Saved entries

-------

(* ===== verification/Auth2.v ===== *)
(** * User authentication of protocol 2 ([auth2.c] and its methods)

    The dispatch table of the authentication phase, the request handler, the
    methods none, password, publickey, hostbased and keyboard-interactive, and
    the accounting of failures.  What decides about passwords, keys and
    responses is the class [Backend]: its answers may depend on the number of
    the message that is being handled.  The theorems: a connection that is let
    in has shown evidence for its user, and the number of failures is limited
    ([Auth2Proofs.v]). *)

From S2P Require Import Prelude ByteOrder Buffer Crc32 Deattack Stdio SuperTrace HashMap Csbuflo.
From S2P Require Import CipherMac Packet PacketWrite PacketRead Dispatch Match Nchan Kex AddrMatch Auth.

Definition SSH2_MSG_SERVICE_REQUEST : Z := 5.
Definition SSH2_MSG_SERVICE_ACCEPT : Z := 6.
Definition SSH2_MSG_USERAUTH_REQUEST : Z := 50.
Definition SSH2_MSG_USERAUTH_FAILURE : Z := 51.
Definition SSH2_MSG_USERAUTH_SUCCESS : Z := 52.
Definition SSH2_MSG_USERAUTH_BANNER : Z := 53.
Definition SSH2_MSG_USERAUTH_PK_OK : Z := 60.
Definition SSH2_MSG_USERAUTH_INFO_REQUEST : Z := 60.
Definition SSH2_MSG_USERAUTH_INFO_RESPONSE : Z := 61.
Definition SSH_BUG_PKSERVICE : Z := 0x2.
Definition SSH_OLD_SESSIONID : Z := 0x10.
Definition SSH_BUG_PKAUTH : Z := 0x20.
Definition SSH_BUG_BANNER : Z := 0x80.
Definition SSH_BUG_HBSERVICE : Z := 0x10000.

(** What the methods ask: the account data base, password checking, the
    authorized keys, signatures, and the keyboard-interactive devices.  The
    first argument is the number of the message.  These are total functions:
    the ends of the process inside of [key_from_blob] and [key_verify] (modelled
    in [Keys.v]) and of the reading of [authorized_keys] are not followed here,
    where such an end would only cut the dialogue short. *)
Class Backend := {
  key : Type;
  key_type_of : key → Z;
  key_from_blob : list Z → option key;
  b_getpwnamallow : nat → list Z → option passwd;
  b_fakepw : passwd;
  b_auth_password : nat → bool → passwd → option (list Z) → list Z → Z;
  (* the second component: the key has a forced command *)
  b_user_key_allowed : nat → passwd → key → Z * bool;
  b_hostbased_key_allowed : nat → passwd → list Z → list Z → key → Z;
  b_key_verify : nat → key → list Z → list Z → Z;
  b_read_banner : option (list Z);
  device : Type;
  devices : list device;
  dev_name : device → list Z;
  dev_ctx : Type;
  dev_init_ctx : nat → device → bool → list Z → option dev_ctx;
  (* name, instruction and the prompts with their echo flags *)
  dev_query : nat → device → dev_ctx → option (list Z * list Z * list (list Z * Z)) * dev_ctx;
  dev_respond : nat → device → dev_ctx → list (list Z) → Z * dev_ctx
}.

Inductive handler := input_service_request_h | input_userauth_request_h | input_info_response_h
  | protocol_error_h | protocol_ignore_h.

Section Auth2.
Context `{Backend}.

Record KbdintAuthctxt := mkKbdint { kd_devices : option (list Z); kd_ctxt : option dev_ctx; kd_device : option device; kd_nreq : Z }.

Record Authctxt := mkAuthctxt {
  success : bool;
  postponed : bool;
  valid : bool;
  attempt : Z;
  failures : Z;
  server_caused_failure : bool;
  user : option (list Z);
  service : option (list Z);
  pw : option passwd;
  style : option (list Z);
  kbdintctxt : option KbdintAuthctxt
}.
(* ===== verification/Auth2Proofs.v ===== *)
(** * User authentication of protocol 2: theorems

    [evidence] is what a client has to show under a method.  An invariant of
    the authentication phase connects the context with the account data base;
    from it and from the methods it follows that a connection is let in only on
    evidence.  The other theorems count the failures. *)

From S2P Require Import Prelude ByteOrder Buffer Crc32 Deattack Stdio SuperTrace HashMap Csbuflo.
From S2P Require Import CipherMac Packet PacketWrite PacketRead Dispatch Match Nchan Kex AddrMatch Auth Auth2.

Section Proofs.
Context `{Backend} (options : ServerOptions) (datafellows : Z) (session_id2 : list Z) (use_privsep : bool).

(** ** What the methods leave alone *)

Definition failures_sent (l : list msg) : nat := length (filter (λ m, m_type_of m = SSH2_MSG_USERAUTH_FAILURE) l).

(** The part of the state that only the request handler changes. *)
Definition core (s : auth) :=
  let a := authctxt s in
  (success a, valid a, attempt a, failures a, server_caused_failure a, user a, service a, pw a, style a, now s,
   length (table s), failures_sent (outbox s)).

Lemma failures_sent_app l k : failures_sent (l ++ k) = (failures_sent l + failures_sent k)%nat.
Proof. unfold failures_sent. by rewrite filter_app, length_app. Qed.

Lemma sendA_core type items : type ≠ SSH2_MSG_USERAUTH_FAILURE → keeps core (sendA type items).
Proof.
  intros Ht. apply keeps_modify. intros s. unfold core. rsimpl. rewrite failures_sent_app. unfold failures_sent at 2.
  rewrite filter_cons_False, filter_nil by done. cbn [length]. by rewrite Nat.add_0_r.
Qed.
Lemma set_handler_core type f : keeps core (set_handler type f).
Proof.
  intros s a s' E. apply M_bind_inv in E as (t & s1 & [= <- <-] & E). apply M_bind_inv in E as (t' & s2 & E2 & [= <- <-]).
  apply bind_Ok in E2 as (t1 & E2 & [= -> <-]). unfold core. rsimpl. f_equal. f_equal.
  unfold dispatch_set, zset in E2. destruct (_ || _); [done|]. injection E2 as <-. apply length_insert.
Qed.
Lemma modA_core f : (∀ a, success (f a) = success a ∧ valid (f a) = valid a ∧ attempt (f a) = attempt a ∧ failures (f a) = failures a ∧
    server_caused_failure (f a) = server_caused_failure a ∧ user (f a) = user a ∧ service (f a) = service a ∧ pw (f a) = pw a ∧
    style (f a) = style a) → keeps core (modA f).
Proof.
  intros Hf. apply keeps_modify. intros s. unfold core. rsimpl. destruct (Hf (authctxt s)) as (-> & -> & -> & -> & -> & -> & -> & -> & ->). done.
Qed.
#[local] Hint Resolve set_handler_core : keeps.
#[local] Hint Extern 1 (keeps core (sendA _ _)) => (apply sendA_core; discriminate) : keeps.
#[local] Hint Extern 1 (keeps core (modA _)) => (apply modA_core; intros ?; done) : keeps.

Ltac core_of f := unfold f; keep.
Lemma get_packet_core {A} (f : Buffer → outcome (A * Buffer)) : keeps core (get_packet f).
Proof. core_of @get_packet. Qed.
#[local] Hint Resolve get_packet_core : keeps.
Lemma get_string_core : keeps core get_string.
Proof. apply get_packet_core. Qed.
Lemma check_eom_core : keeps core check_eom.
Proof. core_of @check_eom. Qed.
Lemma derefA_core {A} (f : Authctxt → option A) : keeps core (derefA f).
Proof. unfold derefA, getA, faultA. keep. Qed.
Lemma ask_core {A} (f : nat → A) : keeps core (ask f).
Proof. core_of @ask. Qed.
#[local] Hint Resolve get_string_core check_eom_core (@derefA_core) (@ask_core) : keeps.
Lemma stop_core : keeps core auth2_challenge_stop.
Proof. core_of @auth2_challenge_stop. Qed.
Lemma info_request_core : keeps core send_userauth_info_request.
Proof. unfold send_userauth_info_request, kbdint_in_use, faultA. keep. Qed.
#[local] Hint Resolve stop_core info_request_core : keeps.
Lemma start_core : keeps core auth2_challenge_start.
Proof. unfold auth2_challenge_start, getA. keep. Qed.
#[local] Hint Resolve start_core : keeps.
Lemma auth_password_core pwd : keeps core (auth_password_m pwd).
Proof. unfold auth_password_m, getA. keep. Qed.
Lemma user_key_core k : keeps core (user_key_allowed_m k).
Proof. core_of @user_key_allowed_m. Qed.
Lemma key_verify_core k sig b : keeps core (key_verify_m k sig b).
Proof. core_of @key_verify_m. Qed.
#[local] Hint Resolve auth_password_core user_key_core key_verify_core : keeps.

Lemma userauth_core m : keeps core (userauth options datafellows session_id2 m).
Proof.
  destruct m; unfold userauth, userauth_none, userauth_passwd, userauth_pubkey, userauth_hostbased, userauth_kbdint,
    auth2_challenge, get_char, auth_clear_options, getA; keep.
Qed.

(** ** The keyboard-interactive context *)

(** A context exists only if the configuration has the method, and its device
    is one of the table. *)
Definition kbd_ok (s : auth) : Prop :=
  ∀ k, kbdintctxt (authctxt s) = Some k →
    kbd_interactive_authentication options = true ∧ challenge_response_authentication options = true ∧
    ∀ d, kd_device k = Some d → d ∈ devices.

Definition kbd (s : auth) := kbdintctxt (authctxt s).

Lemma set_handler_kbd type f : keeps kbd (set_handler type f).
Proof. unfold set_handler. keep. Qed.
Lemma get_packet_kbd {A} (f : Buffer → outcome (A * Buffer)) : keeps kbd (get_packet f).
Proof. unfold get_packet. keep. Qed.
Lemma check_eom_kbd : keeps kbd check_eom.
Proof. unfold check_eom. keep. Qed.
Lemma derefA_kbd {A} (f : Authctxt → option A) : keeps kbd (derefA f).
Proof. unfold derefA, getA, faultA. keep. Qed.
Lemma ask_kbd {A} (f : nat → A) : keeps kbd (ask f).
Proof. unfold ask. keep. Qed.
Lemma sendA_kbd type items : keeps kbd (sendA type items).
Proof. unfold sendA. keep. Qed.
#[local] Hint Resolve set_handler_kbd (@get_packet_kbd) check_eom_kbd (@derefA_kbd) (@ask_kbd) sendA_kbd : keeps.
Lemma modA_kbd f : (∀ a, kbdintctxt (f a) = kbdintctxt a) → keeps kbd (modA f).
Proof. intros Hf. apply keeps_modify. intros s. apply Hf. Qed.
#[local] Hint Extern 1 (keeps kbd (modA _)) => (apply modA_kbd; intros ?; done) : keeps.

Lemma userauth_kbd m : m ≠ m_kbdint → keeps kbd (userauth options datafellows session_id2 m).
Proof.
  intros Hm. destruct m; try done; unfold userauth, userauth_none, userauth_passwd, userauth_pubkey, userauth_hostbased,
    auth_password_m, user_key_allowed_m, key_verify_m, get_char, get_string, auth_clear_options, getA; keep.
Qed.

Definition kbd_moves {A} (m : M auth A) : Prop := moves (λ s s', kbd_ok s → kbd_ok s') m.
#[local] Instance kbd_preorder : PreOrder (λ s s', kbd_ok s → kbd_ok s').
Proof. split; [by intros s|intros ???; tauto]. Qed.

Lemma kbd_moves_keeps {A} (m : M auth A) : keeps kbd m → kbd_moves m.
Proof. apply moves_keeps. intros s s' E Hs k Hk. apply Hs. unfold kbd in E. by rewrite <- E. Qed.
Lemma kbd_moves_stop : kbd_moves auth2_challenge_stop.
Proof.
  intros s a s' E _. apply M_bind_inv in E as (? & s1 & _ & [= _ <-]). intros k Hk. unfold kbdintctxt in Hk. done.
Qed.

Lemma next_device_devices fuel k k' :
  next_device fuel k = Ok k' → (∀ d, kd_device k = Some d → d ∈ devices) → (∀ d, kd_device k' = Some d → d ∈ devices).
Proof.
  revert k. induction fuel as [|fuel IH]; intros k; cbn [next_device]; [done|].
  destruct (kd_devices k) as [devs|]; [|by intros [= <-]].
  destruct (strsep devs) as [tok rest]. destruct tok as [|c tok]; [by intros [= <-]|].
  set (d := match List.find _ _ with Some d => _ | None => _ end).
  intros E Hk. assert (Hd : ∀ x, d = Some x → x ∈ devices).
  { unfold d. destruct (List.find _ _) as [y|] eqn:Ef; [|exact Hk]. intros x [= <-].
    apply find_some in Ef as [Hin _]. by apply in_rev, list_elem_of_In in Hin. }
  destruct rest, d; try (injection E as <-; rsimpl; exact Hd). exact (IH _ E Hd).
Qed.
Lemma kbdint_next_devices k k' :
  kbdint_next_device k = Ok k' → (∀ d, kd_device k = Some d → d ∈ devices) → (∀ d, kd_device k' = Some d → d ∈ devices).
Proof.
  unfold kbdint_next_device. intros E Hk. eapply next_device_devices; [exact E|]. intros d.
  destruct (kd_device k) eqn:Ed; [done|]. by rewrite Ed.
Qed.

(** Replacing the context by one with a device of the table. *)
Lemma kbd_moves_set k :
  (∀ d, kd_device k = Some d → d ∈ devices) →
  kbd_interactive_authentication options = true → challenge_response_authentication options = true →
  kbd_moves (modA (λ a, a <| kbdintctxt := Some k |>)).
Proof. intros Hk H1 H2 s a s' [= _ <-] _ k' Hk'. rsimpl_in Hk'. injection Hk' as <-. auto. Qed.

-------

TASK ITEM:
As the answer, set down only the lines from the data above between the one holding "Definition SSH2_MSG_SERVICE_REQUEST : Z := 5." and the one holding "Definition SSH2_MSG_USERAUTH_INFO_RESPONSE : Z", inclusive, exactly as they read.

RESULT FOR THIS EXERCISE:
Definition SSH2_MSG_SERVICE_REQUEST : Z := 5.
Definition SSH2_MSG_SERVICE_ACCEPT : Z := 6.
Definition SSH2_MSG_USERAUTH_REQUEST : Z := 50.
Definition SSH2_MSG_USERAUTH_FAILURE : Z := 51.
Definition SSH2_MSG_USERAUTH_SUCCESS : Z := 52.
Definition SSH2_MSG_USERAUTH_BANNER : Z := 53.
Definition SSH2_MSG_USERAUTH_PK_OK : Z := 60.
Definition SSH2_MSG_USERAUTH_INFO_REQUEST : Z := 60.
Definition SSH2_MSG_USERAUTH_INFO_RESPONSE : Z := 61.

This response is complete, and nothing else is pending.